ENOBARBO - No, se le piccole vengono prima.

LEPIDO - È un parlar da fazioso, questo tuo; ma non soffiar sulla brace, ti prego. Ecco il nobile Antonio.

Entra ANTONIO con VENTIDIO

Ed ecco Cesare.

Entra, da parte opposta, OTTAVIO CESARE con MECENATE e AGRIPPA

ANTONIO - (A parte a Ventidio) Se riusciamo ad accordarci qui, addosso ai Parti, subito. Sta' con le orecchie aperte, ora, Ventidio!

OTTAVIO - (A parte a Mecenate) Non so. Chiedi ad Agrippa, Mecenate.

LEPIDO - Nobili amici, siamo qui riuniti per alta e importantissima cagione, facciamo dunque che non ci dividano cose di poco conto. Ciò che non va, lo si ascolti pazienti: alzar la voce in banali dissensi è come medicare una ferita con la morte. Perciò, degni colleghi, tanto più ardentemente vi scongiuro: discutete sui punti più dolenti nei termini più dolci, e alle parole mai s'unisca l'umore litigioso.

ANTONIO - Ben detto. Parlerei anch'io così ci trovassimo avanti ai nostri eserciti pronti a dare battaglia.

OTTAVIO - Sii ben tornato a Roma.

ANTONIO - Ti ringrazio.

OTTAVIO - Siedi.

ANTONIO - Siedi anche tu.

OTTAVIO - Va bene. Ordunque.... (Siedono)

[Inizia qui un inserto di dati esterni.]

(* ===== verification/Version.v ===== *)
(** * Version and build information

    [src/ehem.c] and the describe functions of the two crypto shims and of the
    libcurl transport.  What the libraries' headers and the libraries themselves
    report, and what the build defines, are fields of [BuildReports]; a string
    pointer is an [option]. *)

From S2P Require Import Prelude.

Record ehem_build_info := {
  crypto_backend : option string;
  crypto_version_compiled : option string;
  crypto_version_loaded : option string;
  crypto_link : option string;
  transport_backend : option string;
  transport_version_compiled : option string;
  transport_version_loaded : option string;
  transport_link : option string;
  reserved : list (option string)
}.

(** The macros of the build and of the headers, and the run-time reports. *)
Class BuildReports := {
  EHEM_VERSION_STRING_injected : option string;
  EHEM_CRYPTO_LINK_STATIC : bool;
  EHEM_TRANSPORT_LINK_STATIC : bool;
  LIBWOLFSSL_VERSION_STRING : string;
  wolfSSL_lib_version : option string;
  OPENSSL_VERSION_STR : string;
  OpenSSL_version : option string;
  LIBCURL_VERSION : string;
  (* the version data, and the version in it *)
  curl_version_info : option (option string)
}.

(** The shim that was compiled in. *)
Inductive crypto_shim := SHIM_WOLFSSL | SHIM_OPENSSL.

Section Version.
Context {R : BuildReports}.

Definition version_string : string := default "0.0.0-dev" EHEM_VERSION_STRING_injected.
Definition ehem_version : string := version_string.

Definition link (is_static : bool) : string := if is_static then "static" else "dynamic".

Definition build_info_empty : ehem_build_info :=
  {| crypto_backend := None; crypto_version_compiled := None; crypto_version_loaded := None;
     crypto_link := None; transport_backend := None; transport_version_compiled := None;
     transport_version_loaded := None; transport_link := None; reserved := repeat None 8 |}.

Definition set_crypto (backend compiled loaded lnk : string) (i : ehem_build_info)
  : ehem_build_info :=
  {| crypto_backend := Some backend; crypto_version_compiled := Some compiled;
     crypto_version_loaded := Some loaded; crypto_link := Some lnk;
     transport_backend := transport_backend i;
     transport_version_compiled := transport_version_compiled i;
     transport_version_loaded := transport_version_loaded i;
     transport_link := transport_link i; reserved := reserved i |}.

Definition wolf_backend_describe (out : ehem_build_info) : ehem_build_info :=
  set_crypto "wolfSSL" LIBWOLFSSL_VERSION_STRING (default "unknown" wolfSSL_lib_version)
    (link EHEM_CRYPTO_LINK_STATIC) out.
Definition ossl_backend_describe (out : ehem_build_info) : ehem_build_info :=
  set_crypto "OpenSSL" OPENSSL_VERSION_STR (default "unknown" OpenSSL_version)
    (link EHEM_CRYPTO_LINK_STATIC) out.
Definition ehem_crypto_backend_describe (s : crypto_shim) : ehem_build_info -> ehem_build_info :=
  match s with SHIM_WOLFSSL => wolf_backend_describe | SHIM_OPENSSL => ossl_backend_describe end.

Definition ehem_transport_backend_describe (out : ehem_build_info) : ehem_build_info :=
  {| crypto_backend := crypto_backend out;
     crypto_version_compiled := crypto_version_compiled out;
     crypto_version_loaded := crypto_version_loaded out; crypto_link := crypto_link out;
     transport_backend := Some "libcurl"; transport_version_compiled := Some LIBCURL_VERSION;
     transport_version_loaded :=
       Some (match curl_version_info with Some (Some v) => v | _ => "unknown" end);
     transport_link := Some (link EHEM_TRANSPORT_LINK_STATIC); reserved := reserved out |}.

(** [out]: what the pointer points to, if it is not NULL. *)
Definition ehem_build_info_get (s : crypto_shim) (out : option ehem_build_info)
  : option ehem_build_info :=
  match out with
  | None => None
  | Some _ =>
      let out := build_info_empty in
      let out := ehem_crypto_backend_describe s out in
      let out := ehem_transport_backend_describe out in
      Some out
  end.

Definition texts (i : ehem_build_info) : list (option string) :=
  [crypto_backend i; crypto_version_compiled i; crypto_version_loaded i; crypto_link i;
   transport_backend i; transport_version_compiled i; transport_version_loaded i;
   transport_link i].

(** Whatever was in the caller's struct and whatever the libraries report: every
    documented text is there, the reserved slots are NULL, and the answer does not
    depend on what was there before. *)
Lemma build_info_complete s before :
  exists i, ehem_build_info_get s (Some before) = Some i /\
    Forall (fun t => is_Some t) (texts i) /\ reserved i = repeat None 8 /\
    (crypto_link i = Some "static" \/ crypto_link i = Some "dynamic") /\
    forall before', ehem_build_info_get s (Some before') = Some i.
Proof.
  eexists. split; [reflexivity|]. split; [|split; [|split; [|reflexivity]]].
  - destruct s; repeat constructor; eauto.
  - by destruct s.
  - destruct s; cbn; destruct EHEM_CRYPTO_LINK_STATIC; auto.
Qed.
End Version.
Definition ehem_ed448_verify (t : nat) (pub msg : option bytes) (msg_len : Z)
    (sig : option bytes) (valid_out : bool) : ehem_rc * option Z :=
  match ed_args pub msg msg_len sig EHEM_ED448_SIG_SIZE valid_out with
  | None => arg None
  | Some (pub, msg, sig) =>
      let (rc, m) := wc_ed448_init 0 (stack_mem t) in
      if rc =? NOT_COMPILED_IN then (EHEM_ERR_UNSUPPORTED, Some 0)
      else if negb (rc =? 0) then (EHEM_ERR_PROTOCOL, Some 0)
      else
        let (rc, m) := wc_ed448_import_public 0 (take EHEM_ED448_PUB_SIZE pub) m in
        if negb (rc =? 0) then (EHEM_ERR_PROTOCOL, Some 0)
        else
          let '(rc, (res, _)) := wc_ed448_verify_msg 0 sig msg m in
          if rc =? 0 then (EHEM_OK, Some (if res =? 1 then 1 else 0))
          else if rc =? SIG_VERIFY_E then (EHEM_OK, Some 0)
          else if rc =? NOT_COMPILED_IN then (EHEM_ERR_UNSUPPORTED, Some 0)
          else (EHEM_ERR_PROTOCOL, Some 0)
  end.
(** the two sides of a key exchange derive the same secret, for any two
    seeds from which the SDK makes key pairs: the private key it hands out is
    the scalar the public key was computed with, so that using it as a scalar
    again, or the raw seed in its place, changes nothing, and a private key
    regenerates its own pair.  The hypothesis is RFC 7748: on clamped scalars
    the library's scalar multiplication satisfies Diffie-Hellman. *)
Theorem x25519_agreement (sa sb a pa b pb : bytes) :
  (forall x y px py, length x = EHEM_X25519_KEYSIZE -> length y = EHEM_X25519_KEYSIZE ->
     wc_curve25519_generic (clamp x) basepoint = (0, px) ->
     wc_curve25519_generic (clamp y) basepoint = (0, py) ->
     wc_curve25519_generic (clamp x) py = wc_curve25519_generic (clamp y) px) ->
  length sa = EHEM_X25519_KEYSIZE -> length sb = EHEM_X25519_KEYSIZE ->
  ehem_x25519_keypair_from_seed (Some sa) true = (EHEM_OK, (a, pa)) ->
  ehem_x25519_keypair_from_seed (Some sb) true = (EHEM_OK, (b, pb)) ->
  ehem_x25519_shared (Some a) (Some pb) true = ehem_x25519_shared (Some b) (Some pa) true /\
  ehem_x25519_shared (Some sa) (Some pb) true = ehem_x25519_shared (Some a) (Some pb) true /\
  ehem_x25519_keypair_from_seed (Some a) true = (EHEM_OK, (a, pa)).
Proof.
  intros Hdh La Lb Ka Kb.
  pose proof (keypair_ok _ _ _ Ka) as [-> Pa]. pose proof (keypair_ok _ _ _ Kb) as [-> Pb].
  cbn [ehem_x25519_shared]. rewrite !x25519_clamped. split; [|split; [done|]].
  - unfold x25519_scalarmult. rewrite !take_ge in * by lia.
    by rewrite (Hdh sa sb pa pb La Lb Pa Pb).
  - rewrite <- Ka. cbn [ehem_x25519_keypair_from_seed].
    rewrite (take_ge (clamp _)), clamp_idem; [done|].
    rewrite length_clamp, length_take. lia.
Qed.
End X25519.

(** ** Local verification *)

Section Verdicts.
Context {WC : WolfCrypt}.

(** The library's answer to the verification of exactly these arguments. *)
Definition ecdsa_answer (t : nat) (curve : ehem_ecdsa_curve) (pub msg sig : option bytes)
    (msg_len : Z) (out : bool) (res : Z) : Prop :=
  exists p s key,
    pub = Some p /\ p <> [] /\ sig = Some s /\ s <> [] /\ out = true /\
    (msg = None -> msg_len = 0) /\ wc_malloc t = true /\
    wc_ecc_import_x963_ex p (fst (ecdsa_curve_params curve)) = (0, key) /\
    wc_SignatureVerify (snd (ecdsa_curve_params curve)) msg s key = res.

(** The goal of a branch whose condition contradicts [ecdsa_answer]. *)
Ltac no_answer :=
  right; split; [by intros res (?&?&?&?&?&?&?&?&?&?&_); simplify_eq | by eauto].

Lemma ecdsa_runs t curve pub msg sig msg_len out :
  NOT_COMPILED_IN <> 0 ->
  (exists res, ecdsa_answer t curve pub msg sig msg_len out res /\
     ehem_ecdsa_verify t curve pub msg msg_len sig out =
       if res =? 0 then (EHEM_OK, Some 1)
       else if (res =? SIG_VERIFY_E) || (res =? ASN_PARSE_E) || (res =? ASN_ECC_KEY_E)
       then (EHEM_OK, Some 0)
       else (EHEM_ERR_PROTOCOL, Some 0)) \/
  ((forall res, ~ ecdsa_answer t curve pub msg sig msg_len out res) /\
   exists rc v, ehem_ecdsa_verify t curve pub msg msg_len sig out = (rc, v) /\
     rc <> EHEM_OK /\ v <> Some 1).
Proof.
  intros Hn. unfold ehem_ecdsa_verify, arg, ecdsa_answer.
  destruct pub as [[|p0 p]|], sig as [[|s0 s]|];
    try no_answer.
  destruct out; cbn [negb orb]; [|no_answer].
  destruct (bool_decide (msg = None) && negb (msg_len =? 0)) eqn:Em.
  { apply andb_true_iff in Em as [->%bool_decide_eq_true Em].
    right; split; [|by eauto].
    intros res (?&?&?&_&_&_&_&_&Hm&_). specialize (Hm eq_refl). subst. done. }
  destruct (ecdsa_curve_params curve) as [curve_id hash]. cbn [fst snd].
  destruct (wc_malloc t); cbn [negb]; [|no_answer].
  destruct (wc_ecc_import_x963_ex _ curve_id) as [rc key] eqn:Ei.
  destruct (Z.eqb_spec rc NOT_COMPILED_IN) as [->|_].
  { right; split; [|by eauto]. intros res (?&?&?&[= <-]&_&_&_&_&_&_&Hi&_). rewrite Ei in Hi. congruence. }
  destruct (Z.eqb_spec rc 0) as [->|Hrc].
  2:{ right; split; [|by eauto]. intros res (?&?&?&[= <-]&_&_&_&_&_&_&Hi&_). rewrite Ei in Hi. congruence. }
  left. eexists. split; [|reflexivity].
  exists (p0 :: p), (s0 :: s), key. repeat split; try done.
  intros ->. cbn in Em. by destruct (Z.eqb_spec msg_len 0).
Qed.

Lemma ecdsa_answer_unique t curve pub msg sig msg_len out r1 r2 :
  ecdsa_answer t curve pub msg sig msg_len out r1 ->
  ecdsa_answer t curve pub msg sig msg_len out r2 -> r1 = r2.
Proof.
  intros (?&?&?&->&_&->&_&_&_&_&E1&<-) (?&?&?&[= <-]&_&[= <-]&_&_&_&_&E2&<-). congruence.
Qed.

(** C23: a local verification answers "valid" exactly when the library imported
    the public key on the requested curve and accepted the very signature and
    message under the curve's paired digest.  [EHEM_OK] always comes with a
    verdict, and every failure (no memory, a missing feature, a failing
    library, a bad argument) leaves the verdict anything but "valid".  A
    signature that is not DER at all is answered "invalid" with [EHEM_OK]. *)
Theorem ecdsa_verify_verdict (t : nat) (curve : ehem_ecdsa_curve) (pub msg sig : option bytes)
    (msg_len : Z) (out : bool) :
  Forall (fun e => e <> 0) [NOT_COMPILED_IN; SIG_VERIFY_E; ASN_PARSE_E; ASN_ECC_KEY_E] ->
  let '(rc, v) := ehem_ecdsa_verify t curve pub msg msg_len sig out in
  let answer := ecdsa_answer t curve pub msg sig msg_len out in
  (v = Some 1 <-> answer 0) /\
  (rc = EHEM_OK -> v = Some 1 \/ v = Some 0) /\
  (rc <> EHEM_OK -> v <> Some 1) /\
  (rc = EHEM_OK /\ v = Some 0 <->
     answer SIG_VERIFY_E \/ answer ASN_PARSE_E \/ answer ASN_ECC_KEY_E).
Proof.
  rewrite !Forall_cons. intros (Hn & Hs & Hp & Hk & _).
  destruct (ecdsa_runs t curve pub msg sig msg_len out Hn)
    as [(res & Ha & ->)|(Hno & rc & v & -> & Hrc & Hv)];
    [|split_and!; try done; [split; [done|by intros ?%Hno]|split; [by intros [? _]|]];
      by intros [?%Hno|[?%Hno|?%Hno]]].
  assert (forall r, ecdsa_answer t curve pub msg sig msg_len out r <-> res = r) as Hr.
  { intros r. split; [|by intros <-]. by apply ecdsa_answer_unique. }
  destruct (Z.eqb_spec res 0) as [->|H0]; [|
    destruct (Z.eqb_spec res SIG_VERIFY_E), (Z.eqb_spec res ASN_PARSE_E),
      (Z.eqb_spec res ASN_ECC_KEY_E)]; cbn [orb]; cbv zeta;
    rewrite !Hr; split_and!; first [done | intuition (congruence || auto)].
Qed.
End Verdicts.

ANTONIO - Sento dire che prendi a mal partito cose che non han nulla di cattivo, o, in ogni caso, che non ti riguardano.

OTTAVIO - Mi farei ridere alle spalle il mondo se per un niente, per una sciocchezza mi ritenessi offeso... Eppoi con te!(35) Ed ancor più se facessi il tuo nome anche una sola volta con disprezzo in affari che non mi riguardassero.

ANTONIO - Che poteva importarti, allora, Cesare, ch'io restassi in Egitto?

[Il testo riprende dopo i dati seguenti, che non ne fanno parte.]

(** The chain of conditions after the two imports. *)
Definition x25519_derive (t : nat) (mine peer : EVP_PKEY) : E (option bytes) :=
  ctx ← call not_null (EVP_PKEY_CTX_new t mine);
  match ctx with
  | None => mret None
  | Some ctx =>
      r ← call is_one (EVP_PKEY_derive_init ctx);
      if negb (is_one r) then mret None
      else
        r ← call is_one (EVP_PKEY_derive_set_peer peer (snd r));
        if negb (is_one r) then mret None
        else
          r ← call is_one (EVP_PKEY_derive (snd r));
          mret (if is_one r && (length (snd r) =? EHEM_X25519_KEYSIZE)%nat
                then Some (snd r) else None)
  end.

Definition ehem_x25519_shared (t : nat) (priv peer_pub : option bytes) (out : bool)
  : E (ehem_rc * bytes) :=
  match priv, peer_pub with
  | Some priv, Some peer_pub =>
      if negb out then fails_with EHEM_ERR_ARG []
      else
        mine ← call not_null (EVP_PKEY_new_raw_private_key t EVP_PKEY_X25519
                                (take EHEM_X25519_KEYSIZE priv));
        peer ← call not_null (EVP_PKEY_new_raw_public_key t EVP_PKEY_X25519
                                (take EHEM_X25519_KEYSIZE peer_pub));
        r ← match mine, peer with
            | Some mine, Some peer => x25519_derive t mine peer
            | _, _ => mret None
            end;
        match r with
        | Some secret => mret (EHEM_OK, secret)
        | None => engine_fails []
        end
  | _, _ => fails_with EHEM_ERR_ARG []
  end.

(** ** Certificates *)

Definition asn1_time_to_iso (tm' : option ASN1_TIME) (cap : nat) : E string :=
  match tm' with
  | None => _ ← ERR_clear_error; mret ""
  | Some tm' =>
      r ← call is_one (ASN1_TIME_to_tm tm');
      if is_one r then mret (ehem_crypto_iso_date (Some (snd r)) cap)
      else _ ← ERR_clear_error; mret ""
  end.

Definition ehem_cert_parse_leaf (der : option bytes) (out : bool)
  : E (ehem_rc * ehem_cert_fields) :=
  match der with
  | None | Some [] => fails_with EHEM_ERR_ARG fields_zero
  | Some der =>
      if negb out then fails_with EHEM_ERR_ARG fields_zero
      else if 2 ^ 63 - 1 <? blen der then fails_with EHEM_ERR_PROTOCOL fields_zero
      else
        cert ← call not_null (d2i_X509 der);
        match cert with
        | None => engine_fails fields_zero
        | Some cert =>
            let serial :=
              match X509_get0_serialNumber cert with
              | Some s => ehem_serial_hex s EHEM_CERT_SERIAL_HEX_CAP
              | None => ""
              end in
            cn ← call (fun r => negb (fst r <? 0))
                      (X509_common_name cert (Z.of_nat EHEM_CERT_CN_CAP));
            nb ← asn1_time_to_iso (X509_get0_notBefore cert) EHEM_CERT_DATE_CAP;
            na ← asn1_time_to_iso (X509_get0_notAfter cert) EHEM_CERT_DATE_CAP;
            _ ← ERR_clear_error;
            mret (EHEM_OK,
              {| cf_serial_hex := serial;
                 cf_subject_cn := if fst cn <? 0 then ""
                                  else c_str (string_of_bytes (snd cn));
                 cf_not_before := nb;
                 cf_not_after := na |})
        end
  end.

(** ** Local verification *)

(** The code and whether [*valid_out] was raised. *)
Definition digest_verify (t : nat) (key : EVP_PKEY) (md : option evp_md)
    (sig : bytes) (msg : option bytes) : E (ehem_rc * Z) :=
  mctx ← call not_null (EVP_MD_CTX_new t);
  r ← match mctx with
      | None => mret (EHEM_ERR_PROTOCOL, 0)
      | Some mctx =>
          i ← call is_one (EVP_DigestVerifyInit md key mctx);
          if negb (is_one i) then mret (EHEM_ERR_PROTOCOL, 0)
          else
            rc ← call (fun rc => rc =? 1) (EVP_DigestVerify sig (default [] msg) (snd i));
            mret (if rc =? 1 then (EHEM_OK, 1)
                  else if rc =? 0 then (EHEM_OK, 0)
                  else (EHEM_ERR_PROTOCOL, 0))
      end;
  _ ← ERR_clear_error;
  mret r.

Definition ec_public_key (t : nat) (group : string) (point : bytes) : E (option EVP_PKEY) :=
  ctx ← call not_null (EVP_PKEY_CTX_new_from_name t);
  match ctx with
  | None => mret None
  | Some ctx =>
      r ← call is_one (EVP_PKEY_fromdata_init ctx);
      if negb (is_one r) then mret None
      else
        r ← call is_one (EVP_PKEY_fromdata group point (snd r));
        mret (if is_one r then Some (snd r) else None)
  end.

Definition is_der_ecdsa_sig (sig : bytes) : E bool :=
  if 2 ^ 63 - 1 <? blen sig then mret false
  else
    s ← call not_null (d2i_ECDSA_SIG sig);
    ok ← match s with
         | None => mret false
         | Some s =>
             r ← call (fun r => 0 <? fst r) (i2d_ECDSA_SIG s);
             mret ((0 <? fst r) && (fst r =? blen sig) && bool_decide (snd r = sig))
         end;
    _ ← ERR_clear_error;
    mret ok.

Definition ehem_ecdsa_verify (t : nat) (curve : ehem_ecdsa_curve) (pub msg : option bytes)
    (msg_len : Z) (sig : option bytes) (valid_out : bool) : E (ehem_rc * option Z) :=
  match pub, sig with
  | Some ((_ :: _) as pub), Some ((_ :: _) as sig) =>
      if negb valid_out || (bool_decide (msg = None) && negb (msg_len =? 0))
      then fails_with EHEM_ERR_ARG None
      else
        let (group, md) := ecdsa_group curve in
        key ← ec_public_key t group pub;
        match key with
        | None => engine_fails (Some 0)
        | Some key =>
            der ← is_der_ecdsa_sig sig;
            if negb der then mret (EHEM_OK, Some 0)
            else
              r ← digest_verify t key (Some md) sig msg;
              mret (fst r, Some (snd r))
        end
  | _, _ => fails_with EHEM_ERR_ARG None
  end.

Definition eddsa_verify (t : nat) (type : pkey_type) (pub : bytes) (msg : option bytes)
    (sig : bytes) : E (ehem_rc * option Z) :=
  key ← call not_null (EVP_PKEY_new_raw_public_key t type pub);
  match key with
  | None => engine_fails (Some 0)
  | Some key =>
      r ← digest_verify t key None sig msg;
      mret (fst r, Some (snd r))
  end.

Definition ehem_ed25519_verify (t : nat) (pub msg : option bytes) (msg_len : Z)
    (sig : option bytes) (valid_out : bool) : E (ehem_rc * option Z) :=
  match ed_args pub msg msg_len sig EHEM_ED25519_SIG_SIZE valid_out with
  | None => fails_with EHEM_ERR_ARG None
  | Some (pub, msg, sig) =>
      eddsa_verify t EVP_PKEY_ED25519 (take EHEM_ED25519_PUB_SIZE pub) (Some msg) sig
  end.

Definition ehem_ed448_verify (t : nat) (pub msg : option bytes) (msg_len : Z)
    (sig : option bytes) (valid_out : bool) : E (ehem_rc * option Z) :=
  match ed_args pub msg msg_len sig EHEM_ED448_SIG_SIZE valid_out with
  | None => fails_with EHEM_ERR_ARG None
  | Some (pub, msg, sig) =>
      eddsa_verify t EVP_PKEY_ED448 (take EHEM_ED448_PUB_SIZE pub) (Some msg) sig
  end.

(** ** AES-128-CBC *)

Definition aes_blocks (key iv inp : bytes) (enc : bool) (ctx : EVP_CIPHER_CTX)
  : E (option bytes) :=
  r ← call is_one (EVP_CipherInit_aes128cbc key iv enc ctx);
  if negb (is_one r) then mret None
  else
    r ← call is_one (EVP_CIPHER_CTX_set_padding 0 (snd r));
    if negb (is_one r) then mret None
    else
      u ← call is_one (EVP_CipherUpdate inp (snd r));
      if negb (is_one u) then mret None
      else
        f ← call is_one (EVP_CipherFinal_ex (snd (snd u)));
        let res := fst (snd u) ++ snd f in
        mret (if is_one f && (length res =? length inp)%nat then Some res else None).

OTTAVIO - Non più di quanto a te, ch'eri in Egitto, importasse ch'io me ne stessi a Roma. Però se tu, in Egitto, ordivi trame contro il mio potere, la faccenda mi riguardava, eccome!

ANTONIO - Che vuoi dire con quell'"ordivi trame"?

OTTAVIO - Potrai capirne il senso se ti darai la pena di pensare a quanto qui è capitato a me. Tua moglie Fulvia e tuo fratello Lucio m'han mosso guerra, e la loro protesta si riversava tutta in tuo favore: la lor parola d'ordine eri tu.

ANTONIO - Ti sbagli; in questa azione mio fratello non ha mai accampato il nome mio: lo so dopo aver fatto le mie indagini e averlo appreso da fonti sicure, gente che ha tratto con te la sua spada.